(** Two instances, the second reading while the first is between the
    opening and the writing of the file: the first runs up to there,
    the second runs to its end, then the first. *)
Definition torn `{Yaml} (f : fleet) : fleet :=
  drive 7 0 (drive 7 1 (drive 4 0 f)).

(** ** Examples *)

(** Steps of both instances of [pair] and a restart of the first. *)
Definition shaken : list move :=
  [Step 0; Step 0; Step 1; Step 0; Step 0; Restart 0; Step 1; Step 0].

Definition after_shaken : fleet :=
  default pair (fleet_run (H := RefCodec) shaken pair).

(** The schedule of [overlap], step by step. *)
Definition racing : list move :=
  Step <$> [0; 0; 0; 1; 1; 1; 0; 0; 0; 0; 1; 1; 1; 1].

Definition after_racing : fleet :=
  default pair (fleet_run (H := RefCodec) racing pair).

(** Both instances read, the first edits and opens the file. *)
Definition filling : list move := Step <$> [0; 0; 0; 1; 1; 0].

Definition after_filling : fleet :=
  default pair (fleet_run (H := RefCodec) filling pair).

(** One instance, ended between the opening and the writing of the
    file and started again. *)
Definition cut_short : fleet :=
  default pair
    (fleet_run (H := RefCodec) [Step 0; Step 0; Step 0; Step 0; Restart 0]
       (launch [app_host] (disk (ref_print doc3)))).

Definition after_cut_short : fleet :=
  default cut_short (fleet_run (H := RefCodec) [Step 0; Step 0] cut_short).

(** The path of an instance of the shared directory. *)
Local Ltac at_path :=
  unfold member_path;
  cbn [on view shared moved fst snd write_protected console_log print sync];
  repeat match goal with Hd : dirname _ = _ |- _ => rewrite !Hd; clear Hd end.

(** ** Lemmas: the invariant, one instance *)

Section invariant.
Context `{Yaml} (d : string) (hs : list host) (wp : gset string).
Context (c0 : value) (i : nat) (tl0 : list value).
Context (Hdir : Forall (λ h, dirname h = d) hs).

Local Abbreviation path := (prometheusConfigPath d).

Lemma grown_register h c :
  h ∈ hs → grown hs c0 i tl0 c →
  ∃ a c', registerTarget (member_target h) c = Ok (Mutated a c') ∧ grown hs c0 i tl0 c' ∧
    lists i (member_target h) c'.
Proof.
  intros Hh (ts & Hts & Hc).
  destruct (descends_register (member_target h) _ _ _ _ Hc) as [Hreg Hc'].
  eexists _, _. split_and!; [done| |].
  - exists (ts ++ [member_target h]). split.
    + intros t [?|Ht%list_elem_of_singleton]%elem_of_app; [by apply Hts|].
      subst t. by apply list_elem_of_fmap_2.
    + unfold all_listed. by rewrite foldl_app.
  - exists (listed (member_target h) (all_listed ts tl0)).
    split; [apply Hc'|]. apply elem_of_listed. by right.
Qed.

Lemma grown_printed c :
  grown hs c0 i tl0 c → ∃ text, dump c = Ok text ∧ load text = Ok c.
Proof. intros (ts & _ & Hc). eapply printed_loaded, descends_loaded, Hc. Qed.

Lemma member_path_shared h : h ∈ hs → member_path h = path.
Proof.
  intros Hh. unfold member_path. by rewrite (proj1 (Forall_forall _ _) Hdir h Hh).
Qed.

(** Line 116 on a file of the fleet. *)
Lemma read_ok h w :
  h ∈ hs → file_ok d hs c0 i tl0 (files w) →
  ∃ c, read_config (member_path h) w = Ok c ∧ (c = VUndefined ∨ grown hs c0 i tl0 c).
Proof.
  intros Hh (text & Hf & Ht). rewrite (member_path_shared h Hh).
  unfold read_config, readFileSync. rewrite Hf. cbn [result_bind].
  destruct Ht as [->|(c & Hl & Hc)]; [|by eauto].
  exists VUndefined. split; [apply load_empty|by left].
Qed.

(** Line 148 on a document of the fleet. *)
Lemma open_ok h c w :
  h ∈ hs → grown hs c0 i tl0 c →
  (∃ text w', (let* text := dump c in let* w' := openSync_w (member_path h) w in
               Ok (text, w')) = Ok (text, w') ∧
     load text = Ok c ∧ files w' = <[path := ""]> (files w)) ∨
  (∃ err, (let* text := dump c in let* w' := openSync_w (member_path h) w in
           Ok (text, w')) = Throw err).
Proof.
  intros Hh (text & -> & Hl)%grown_printed. cbn [result_bind].
  rewrite (member_path_shared h Hh). unfold openSync_w.
  case_decide; [right; by eauto|]. left. by eexists _, _.
Qed.

(** Every step of an instance keeps the file and the instance within
    the invariant. *)
Lemma advance_member_ok h p w r :
  h ∈ hs → file_ok d hs c0 i tl0 (files w) → pc_ok hs c0 i tl0 h p →
  advance_member h p w = Some r →
  file_ok d hs c0 i tl0 (files r.2) ∧ pc_ok hs c0 i tl0 h r.1.
Proof.
  intros Hh Hs Hp. destruct p as [| |c|c|text| | | |e]; cbn [advance_member]; try done;
    try (by intros [= <-]).
  - destruct (read_ok h w Hh Hs) as (c & -> & Hc). by intros [= <-].
  - destruct Hp as [->|Hc]; [by intros [= <-]|].
    destruct (grown_register h c Hh Hc) as (a & c' & -> & Hc'). by intros [= <-].
  - destruct Hp as [Hc Ht].
    destruct (open_ok h c w Hh Hc) as [(text & w' & -> & Hl & Hf)|[err ->]];
      intros [= <-]; [|done]. cbn [fst snd]. split; [|by exists c].
    exists "". rewrite Hf, lookup_insert_eq. by eauto.
  - intros [= <-]. split; [|done]. exists text. cbn [fst snd files console_log print writeSync].
    rewrite (member_path_shared h Hh), lookup_insert_eq. split; [done|].
    right. destruct Hp as (c & ? & ? & _). by exists c.
Qed.

Lemma advance_member_protected h p w r :
  advance_member h p w = Some r → write_protected r.2 = write_protected w.
Proof.
  destruct p as [| |c|c|text| | | |e]; cbn [advance_member]; try done;
    try (by intros [= <-]).
  - destruct (read_config _ _); by intros [= <-].
  - destruct (registerTarget _ _) as [[| |a c']|err]; by intros [= <-].
  - destruct (dump c) as [text|err]; cbn [result_bind]; [|by intros [= <-]].
    unfold openSync_w. case_decide; by intros [= <-].
Qed.

(** ** Lemmas: the invariant, the fleet *)

Lemma fleet_ok_member f n m :
  fleet_ok d hs wp c0 i tl0 f → members f !! n = Some m →
  on m ∈ hs ∧ pc_ok hs c0 i tl0 (on m) (point m) ∧ write_protected (view m) = wp.
Proof.
  intros [Hon _ Hp Hw] Hm. split_and!.
  - rewrite <- Hon. apply list_elem_of_fmap_2. by eapply list_elem_of_lookup_2.
  - exact (Forall_lookup_1 _ _ _ _ Hp Hm).
  - exact (Forall_lookup_1 _ _ _ _ Hw Hm).
Qed.

Lemma fleet_ok_insert f n m m' fs :
  fleet_ok d hs wp c0 i tl0 f → members f !! n = Some m → on m' = on m →
  file_ok d hs c0 i tl0 fs → pc_ok hs c0 i tl0 (on m') (point m') →
  write_protected (view m') = wp →
  fleet_ok d hs wp c0 i tl0 {| shared := fs; members := <[n := m']> (members f) |}.
Proof.
  intros [Hon _ Hp Hw] Hm Hon' Hs Hp' Hw'. split; cbn [shared members].
  - rewrite list_fmap_insert, Hon', <- Hon. apply list_insert_id.
    by rewrite list_lookup_fmap, Hm.
  - done.
  - by apply Forall_insert.
  - by apply Forall_insert.
Qed.

(** Every move of the fleet keeps the invariant. *)
Lemma fleet_step_ok f mv f' :
  fleet_ok d hs wp c0 i tl0 f → fleet_step f mv f' → fleet_ok d hs wp c0 i tl0 f'.
Proof.
  intros Hok [n m r Hm Hr|n m Hm];
    destruct (fleet_ok_member f n m Hok Hm) as (Hh & Hp & Hw).
  - destruct (advance_member_ok (on m) (point m) (sync (shared f) (view m)) r Hh
                (fleet_file _ _ _ _ _ _ _ Hok) Hp Hr) as [Hs' Hp'].
    apply (fleet_ok_insert f n m); [done|done|done|exact Hs'|exact Hp'|].
    cbn [moved view]. by rewrite (advance_member_protected _ _ _ _ Hr).
  - apply (fleet_ok_insert f n m); [done..|apply Hok|done|done].
Qed.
===
* **Aim of the task**: The range runs from the line above containing "repeat match goal" to the line containing "destruct (descends_register (member_target", inclusive. Restate those lines word for word and no others.

* **Solved exercise**:
  repeat match goal with Hd : dirname _ = _ |- _ => rewrite !Hd; clear Hd end.

(** ** Lemmas: the invariant, one instance *)

Section invariant.
Context `{Yaml} (d : string) (hs : list host) (wp : gset string).
Context (c0 : value) (i : nat) (tl0 : list value).
Context (Hdir : Forall (λ h, dirname h = d) hs).

Local Abbreviation path := (prometheusConfigPath d).

Lemma grown_register h c :
  h ∈ hs → grown hs c0 i tl0 c →
  ∃ a c', registerTarget (member_target h) c = Ok (Mutated a c') ∧ grown hs c0 i tl0 c' ∧
    lists i (member_target h) c'.
Proof.
  intros Hh (ts & Hts & Hc).
  destruct (descends_register (member_target h) _ _ _ _ Hc) as [Hreg Hc'].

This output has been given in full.